• **TASK STATEMENT**
Write out, word for word, the part of the listing below that opens with the line containing "Definition limitSize (newHistory" and closes with the line containing "the array, and", keeping both of those lines and adding no others.

• **GIVEN DATA**
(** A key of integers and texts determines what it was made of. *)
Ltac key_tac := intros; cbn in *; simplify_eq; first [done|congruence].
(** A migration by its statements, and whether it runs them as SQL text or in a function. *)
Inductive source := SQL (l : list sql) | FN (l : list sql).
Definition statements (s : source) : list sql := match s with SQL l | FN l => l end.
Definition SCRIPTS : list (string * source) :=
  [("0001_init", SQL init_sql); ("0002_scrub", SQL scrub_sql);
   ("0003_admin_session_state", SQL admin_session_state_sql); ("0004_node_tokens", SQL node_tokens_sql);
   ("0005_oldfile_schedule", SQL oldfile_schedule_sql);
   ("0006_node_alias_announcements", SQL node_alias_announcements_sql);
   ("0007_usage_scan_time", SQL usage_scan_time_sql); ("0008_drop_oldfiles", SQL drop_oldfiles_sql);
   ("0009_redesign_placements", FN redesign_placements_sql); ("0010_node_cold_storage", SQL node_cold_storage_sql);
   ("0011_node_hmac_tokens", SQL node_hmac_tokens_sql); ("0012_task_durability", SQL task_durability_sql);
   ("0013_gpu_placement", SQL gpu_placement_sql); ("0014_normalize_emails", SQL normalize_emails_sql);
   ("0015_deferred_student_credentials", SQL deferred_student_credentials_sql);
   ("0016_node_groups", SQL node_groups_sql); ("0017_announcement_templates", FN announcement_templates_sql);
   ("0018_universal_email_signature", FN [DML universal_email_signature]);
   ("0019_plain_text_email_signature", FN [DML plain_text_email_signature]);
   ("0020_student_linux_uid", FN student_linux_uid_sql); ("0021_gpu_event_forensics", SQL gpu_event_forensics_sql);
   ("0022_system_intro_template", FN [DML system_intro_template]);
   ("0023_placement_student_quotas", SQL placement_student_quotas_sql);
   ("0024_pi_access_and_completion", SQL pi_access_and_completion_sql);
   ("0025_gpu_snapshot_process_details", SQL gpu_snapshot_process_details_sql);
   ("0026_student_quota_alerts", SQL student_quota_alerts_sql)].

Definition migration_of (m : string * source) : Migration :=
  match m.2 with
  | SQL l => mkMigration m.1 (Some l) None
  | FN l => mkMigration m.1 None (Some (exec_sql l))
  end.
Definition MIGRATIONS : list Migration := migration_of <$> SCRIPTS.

==

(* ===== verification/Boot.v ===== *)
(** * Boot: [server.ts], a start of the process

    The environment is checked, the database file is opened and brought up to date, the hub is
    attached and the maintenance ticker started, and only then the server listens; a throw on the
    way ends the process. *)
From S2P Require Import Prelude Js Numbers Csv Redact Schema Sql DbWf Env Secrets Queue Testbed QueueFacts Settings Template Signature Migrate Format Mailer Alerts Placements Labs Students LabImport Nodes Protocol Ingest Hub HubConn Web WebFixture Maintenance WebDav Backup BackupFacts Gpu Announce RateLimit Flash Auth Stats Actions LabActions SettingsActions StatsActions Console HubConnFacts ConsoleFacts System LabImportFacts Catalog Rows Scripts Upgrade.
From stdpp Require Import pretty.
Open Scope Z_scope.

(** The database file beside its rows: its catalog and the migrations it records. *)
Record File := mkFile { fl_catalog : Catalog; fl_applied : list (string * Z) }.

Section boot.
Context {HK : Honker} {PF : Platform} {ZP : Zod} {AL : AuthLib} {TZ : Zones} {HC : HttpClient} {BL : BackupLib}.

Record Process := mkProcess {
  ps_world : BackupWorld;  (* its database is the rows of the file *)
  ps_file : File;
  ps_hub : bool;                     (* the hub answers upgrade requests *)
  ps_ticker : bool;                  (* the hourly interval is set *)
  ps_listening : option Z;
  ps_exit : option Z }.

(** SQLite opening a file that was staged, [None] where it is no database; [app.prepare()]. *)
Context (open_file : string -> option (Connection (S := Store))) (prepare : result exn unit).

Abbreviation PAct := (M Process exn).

...

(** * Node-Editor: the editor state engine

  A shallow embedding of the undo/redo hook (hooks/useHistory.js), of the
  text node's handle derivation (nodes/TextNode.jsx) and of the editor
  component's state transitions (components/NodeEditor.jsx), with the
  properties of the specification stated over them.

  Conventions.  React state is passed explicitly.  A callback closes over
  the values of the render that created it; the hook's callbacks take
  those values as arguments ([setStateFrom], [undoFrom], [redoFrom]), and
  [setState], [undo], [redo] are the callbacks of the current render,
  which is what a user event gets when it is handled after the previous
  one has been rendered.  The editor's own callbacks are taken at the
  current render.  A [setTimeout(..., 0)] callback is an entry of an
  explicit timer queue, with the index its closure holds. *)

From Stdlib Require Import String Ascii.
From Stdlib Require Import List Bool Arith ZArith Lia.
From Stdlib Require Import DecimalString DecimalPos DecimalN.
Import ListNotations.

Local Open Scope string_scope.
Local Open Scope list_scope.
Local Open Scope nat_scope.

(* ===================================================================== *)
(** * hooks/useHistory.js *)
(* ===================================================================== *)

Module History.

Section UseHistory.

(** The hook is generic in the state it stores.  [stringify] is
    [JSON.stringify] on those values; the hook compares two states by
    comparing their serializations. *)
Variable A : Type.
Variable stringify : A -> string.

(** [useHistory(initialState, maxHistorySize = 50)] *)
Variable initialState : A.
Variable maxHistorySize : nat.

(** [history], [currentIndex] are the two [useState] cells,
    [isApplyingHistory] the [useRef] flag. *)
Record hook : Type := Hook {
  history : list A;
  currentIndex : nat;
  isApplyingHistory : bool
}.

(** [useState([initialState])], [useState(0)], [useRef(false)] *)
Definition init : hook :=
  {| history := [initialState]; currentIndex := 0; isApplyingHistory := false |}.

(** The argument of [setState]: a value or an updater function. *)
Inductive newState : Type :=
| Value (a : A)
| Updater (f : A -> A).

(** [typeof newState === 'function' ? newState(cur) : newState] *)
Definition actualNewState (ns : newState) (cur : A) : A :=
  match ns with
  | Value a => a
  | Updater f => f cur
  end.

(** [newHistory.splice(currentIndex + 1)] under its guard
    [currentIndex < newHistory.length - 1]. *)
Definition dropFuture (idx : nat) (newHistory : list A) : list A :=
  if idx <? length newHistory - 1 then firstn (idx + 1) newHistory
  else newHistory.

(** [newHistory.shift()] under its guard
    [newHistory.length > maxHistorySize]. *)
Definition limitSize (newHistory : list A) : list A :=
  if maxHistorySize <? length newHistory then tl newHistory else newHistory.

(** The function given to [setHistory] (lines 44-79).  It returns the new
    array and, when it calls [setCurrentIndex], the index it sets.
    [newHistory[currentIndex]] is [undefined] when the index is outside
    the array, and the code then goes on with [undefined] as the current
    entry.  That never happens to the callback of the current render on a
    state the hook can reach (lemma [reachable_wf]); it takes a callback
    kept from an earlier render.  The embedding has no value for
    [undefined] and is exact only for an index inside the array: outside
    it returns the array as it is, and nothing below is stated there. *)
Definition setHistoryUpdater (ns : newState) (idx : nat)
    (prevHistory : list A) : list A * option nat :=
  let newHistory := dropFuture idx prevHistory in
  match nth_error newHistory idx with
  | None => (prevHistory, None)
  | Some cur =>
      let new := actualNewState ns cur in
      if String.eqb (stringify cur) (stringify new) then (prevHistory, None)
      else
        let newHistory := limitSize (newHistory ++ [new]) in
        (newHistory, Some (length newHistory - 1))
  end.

• **RESULT FOR THIS TASK**
Definition limitSize (newHistory : list A) : list A :=
  if maxHistorySize <? length newHistory then tl newHistory else newHistory.

(** The function given to [setHistory] (lines 44-79).  It returns the new
    array and, when it calls [setCurrentIndex], the index it sets.
    [newHistory[currentIndex]] is [undefined] when the index is outside
    the array, and the code then goes on with [undefined] as the current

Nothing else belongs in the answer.